:: MATERIAL FOR THIS EXERCISE
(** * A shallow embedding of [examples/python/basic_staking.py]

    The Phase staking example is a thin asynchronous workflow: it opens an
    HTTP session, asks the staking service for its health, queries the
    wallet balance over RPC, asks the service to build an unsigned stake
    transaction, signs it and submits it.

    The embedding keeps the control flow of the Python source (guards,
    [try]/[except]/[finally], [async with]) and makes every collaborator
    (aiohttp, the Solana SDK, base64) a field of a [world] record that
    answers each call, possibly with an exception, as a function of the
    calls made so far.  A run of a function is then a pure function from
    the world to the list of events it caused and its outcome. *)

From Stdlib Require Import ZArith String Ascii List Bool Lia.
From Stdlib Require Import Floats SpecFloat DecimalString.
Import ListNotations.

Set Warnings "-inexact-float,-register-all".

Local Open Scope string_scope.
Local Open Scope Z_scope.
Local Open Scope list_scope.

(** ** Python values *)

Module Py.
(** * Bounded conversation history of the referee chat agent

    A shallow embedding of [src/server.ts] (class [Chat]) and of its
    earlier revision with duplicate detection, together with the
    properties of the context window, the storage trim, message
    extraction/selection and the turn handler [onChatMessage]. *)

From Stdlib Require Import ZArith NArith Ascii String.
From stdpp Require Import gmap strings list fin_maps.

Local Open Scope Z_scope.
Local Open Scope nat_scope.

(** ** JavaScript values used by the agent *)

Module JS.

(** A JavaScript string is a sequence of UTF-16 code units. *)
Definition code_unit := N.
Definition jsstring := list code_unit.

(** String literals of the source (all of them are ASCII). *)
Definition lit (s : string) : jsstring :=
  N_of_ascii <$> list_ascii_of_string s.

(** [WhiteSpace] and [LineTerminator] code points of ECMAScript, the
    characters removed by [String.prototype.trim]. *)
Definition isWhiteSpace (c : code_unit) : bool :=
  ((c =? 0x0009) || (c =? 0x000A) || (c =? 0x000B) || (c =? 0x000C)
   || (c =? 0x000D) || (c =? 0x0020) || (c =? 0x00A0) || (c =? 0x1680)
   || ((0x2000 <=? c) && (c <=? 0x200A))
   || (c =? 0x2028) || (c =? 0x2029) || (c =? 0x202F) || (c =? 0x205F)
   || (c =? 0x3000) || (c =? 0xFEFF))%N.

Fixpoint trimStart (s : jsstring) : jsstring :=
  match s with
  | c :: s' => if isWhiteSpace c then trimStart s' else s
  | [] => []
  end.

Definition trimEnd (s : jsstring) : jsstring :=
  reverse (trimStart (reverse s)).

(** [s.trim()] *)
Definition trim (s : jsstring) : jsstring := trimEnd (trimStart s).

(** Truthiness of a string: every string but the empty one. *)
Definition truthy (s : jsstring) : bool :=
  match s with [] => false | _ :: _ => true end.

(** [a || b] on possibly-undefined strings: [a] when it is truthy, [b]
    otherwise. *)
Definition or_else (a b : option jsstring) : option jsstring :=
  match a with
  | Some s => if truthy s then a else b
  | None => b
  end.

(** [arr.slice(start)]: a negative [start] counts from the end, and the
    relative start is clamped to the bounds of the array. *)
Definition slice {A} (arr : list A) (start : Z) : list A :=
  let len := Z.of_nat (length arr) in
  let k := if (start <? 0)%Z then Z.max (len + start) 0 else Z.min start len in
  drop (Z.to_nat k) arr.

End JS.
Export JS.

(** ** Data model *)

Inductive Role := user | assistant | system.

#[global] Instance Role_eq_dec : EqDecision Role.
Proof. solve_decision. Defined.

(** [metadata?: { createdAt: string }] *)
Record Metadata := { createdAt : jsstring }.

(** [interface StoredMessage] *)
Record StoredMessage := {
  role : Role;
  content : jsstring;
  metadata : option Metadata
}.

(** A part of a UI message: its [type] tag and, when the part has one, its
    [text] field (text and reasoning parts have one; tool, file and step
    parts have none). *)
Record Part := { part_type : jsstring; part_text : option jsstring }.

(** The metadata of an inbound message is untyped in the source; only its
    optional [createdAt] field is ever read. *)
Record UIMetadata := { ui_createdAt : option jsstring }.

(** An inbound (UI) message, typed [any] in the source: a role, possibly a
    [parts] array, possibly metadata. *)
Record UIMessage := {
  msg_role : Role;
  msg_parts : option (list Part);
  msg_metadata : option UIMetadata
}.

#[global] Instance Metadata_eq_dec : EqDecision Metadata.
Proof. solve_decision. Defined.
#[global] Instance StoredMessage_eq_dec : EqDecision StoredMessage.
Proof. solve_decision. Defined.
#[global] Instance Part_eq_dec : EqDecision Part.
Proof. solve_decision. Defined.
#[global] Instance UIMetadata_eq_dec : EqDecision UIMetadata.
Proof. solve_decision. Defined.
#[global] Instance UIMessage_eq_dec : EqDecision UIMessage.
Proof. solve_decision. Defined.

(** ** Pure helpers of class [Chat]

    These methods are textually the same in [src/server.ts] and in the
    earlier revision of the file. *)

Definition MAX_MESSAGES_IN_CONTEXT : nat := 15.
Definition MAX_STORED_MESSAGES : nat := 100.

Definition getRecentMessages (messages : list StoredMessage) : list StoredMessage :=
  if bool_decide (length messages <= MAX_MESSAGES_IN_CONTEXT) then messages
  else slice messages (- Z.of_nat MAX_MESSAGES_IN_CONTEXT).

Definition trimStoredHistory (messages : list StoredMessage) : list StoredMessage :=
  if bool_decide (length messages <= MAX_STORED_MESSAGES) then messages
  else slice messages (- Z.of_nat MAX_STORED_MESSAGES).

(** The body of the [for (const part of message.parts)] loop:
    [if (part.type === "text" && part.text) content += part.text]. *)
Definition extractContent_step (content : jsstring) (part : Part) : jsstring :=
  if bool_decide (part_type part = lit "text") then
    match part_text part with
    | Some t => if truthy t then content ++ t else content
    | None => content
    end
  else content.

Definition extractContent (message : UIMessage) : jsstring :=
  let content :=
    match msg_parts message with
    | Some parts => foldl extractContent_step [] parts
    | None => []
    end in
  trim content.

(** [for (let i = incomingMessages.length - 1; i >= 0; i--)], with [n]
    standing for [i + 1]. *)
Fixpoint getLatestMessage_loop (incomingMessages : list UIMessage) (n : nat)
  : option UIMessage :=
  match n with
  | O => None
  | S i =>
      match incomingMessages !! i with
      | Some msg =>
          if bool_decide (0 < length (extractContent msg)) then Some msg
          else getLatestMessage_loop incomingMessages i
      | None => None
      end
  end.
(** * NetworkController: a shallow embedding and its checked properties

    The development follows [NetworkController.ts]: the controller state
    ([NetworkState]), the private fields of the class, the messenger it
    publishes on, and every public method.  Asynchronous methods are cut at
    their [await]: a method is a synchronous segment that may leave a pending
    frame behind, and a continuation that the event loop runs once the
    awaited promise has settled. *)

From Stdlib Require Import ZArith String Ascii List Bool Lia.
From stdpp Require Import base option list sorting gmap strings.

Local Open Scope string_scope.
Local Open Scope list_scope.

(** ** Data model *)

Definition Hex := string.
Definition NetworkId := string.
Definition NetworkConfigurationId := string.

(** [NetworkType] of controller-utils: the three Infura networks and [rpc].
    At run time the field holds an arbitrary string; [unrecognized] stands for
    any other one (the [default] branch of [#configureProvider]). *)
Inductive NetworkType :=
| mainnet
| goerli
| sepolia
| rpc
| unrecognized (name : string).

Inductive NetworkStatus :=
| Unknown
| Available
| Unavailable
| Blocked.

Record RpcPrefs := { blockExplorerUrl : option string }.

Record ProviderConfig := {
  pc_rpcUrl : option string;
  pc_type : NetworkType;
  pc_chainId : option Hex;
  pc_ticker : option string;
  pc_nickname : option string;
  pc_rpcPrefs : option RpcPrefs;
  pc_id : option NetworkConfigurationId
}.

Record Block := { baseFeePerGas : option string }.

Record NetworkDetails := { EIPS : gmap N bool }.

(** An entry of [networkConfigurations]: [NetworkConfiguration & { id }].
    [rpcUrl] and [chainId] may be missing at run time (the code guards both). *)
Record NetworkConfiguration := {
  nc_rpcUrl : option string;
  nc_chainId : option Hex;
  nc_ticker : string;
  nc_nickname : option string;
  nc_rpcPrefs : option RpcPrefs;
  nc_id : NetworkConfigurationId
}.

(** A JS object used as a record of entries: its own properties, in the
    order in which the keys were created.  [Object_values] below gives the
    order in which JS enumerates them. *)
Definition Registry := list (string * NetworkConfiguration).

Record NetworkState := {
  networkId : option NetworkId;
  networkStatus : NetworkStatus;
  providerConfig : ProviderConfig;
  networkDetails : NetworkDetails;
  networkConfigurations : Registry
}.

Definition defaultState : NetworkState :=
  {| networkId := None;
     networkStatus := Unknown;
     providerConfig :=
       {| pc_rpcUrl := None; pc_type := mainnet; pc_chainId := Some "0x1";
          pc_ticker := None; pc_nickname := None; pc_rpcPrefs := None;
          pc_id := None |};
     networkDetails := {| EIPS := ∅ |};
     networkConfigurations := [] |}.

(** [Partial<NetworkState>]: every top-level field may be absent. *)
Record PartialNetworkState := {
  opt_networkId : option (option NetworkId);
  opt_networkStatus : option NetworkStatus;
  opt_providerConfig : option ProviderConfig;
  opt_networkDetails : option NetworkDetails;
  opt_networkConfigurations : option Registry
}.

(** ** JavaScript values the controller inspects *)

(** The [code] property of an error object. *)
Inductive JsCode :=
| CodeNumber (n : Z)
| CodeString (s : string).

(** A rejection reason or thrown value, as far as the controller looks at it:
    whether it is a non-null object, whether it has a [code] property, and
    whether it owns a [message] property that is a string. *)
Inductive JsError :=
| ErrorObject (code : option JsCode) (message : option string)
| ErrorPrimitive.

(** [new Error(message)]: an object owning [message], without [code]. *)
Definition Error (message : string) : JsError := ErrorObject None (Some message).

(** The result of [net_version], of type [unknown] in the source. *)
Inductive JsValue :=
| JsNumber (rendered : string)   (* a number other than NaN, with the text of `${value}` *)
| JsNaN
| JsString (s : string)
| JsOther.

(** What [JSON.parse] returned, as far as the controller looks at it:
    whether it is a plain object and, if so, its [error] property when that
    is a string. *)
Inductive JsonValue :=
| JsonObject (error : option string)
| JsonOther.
::::
## [WHAT THE TASK ASKS]
Among the entries above, the lines between the ones containing "msg_metadata : option UIMetadata" and "#[global] Instance UIMessage_eq_dec", inclusive, are to be transcribed exactly. No other line is to be given.

## [FINISHED EXERCISE]
  msg_metadata : option UIMetadata
}.

#[global] Instance Metadata_eq_dec : EqDecision Metadata.
Proof. solve_decision. Defined.
#[global] Instance StoredMessage_eq_dec : EqDecision StoredMessage.
Proof. solve_decision. Defined.
#[global] Instance Part_eq_dec : EqDecision Part.
Proof. solve_decision. Defined.
#[global] Instance UIMetadata_eq_dec : EqDecision UIMetadata.
Proof. solve_decision. Defined.
#[global] Instance UIMessage_eq_dec : EqDecision UIMessage.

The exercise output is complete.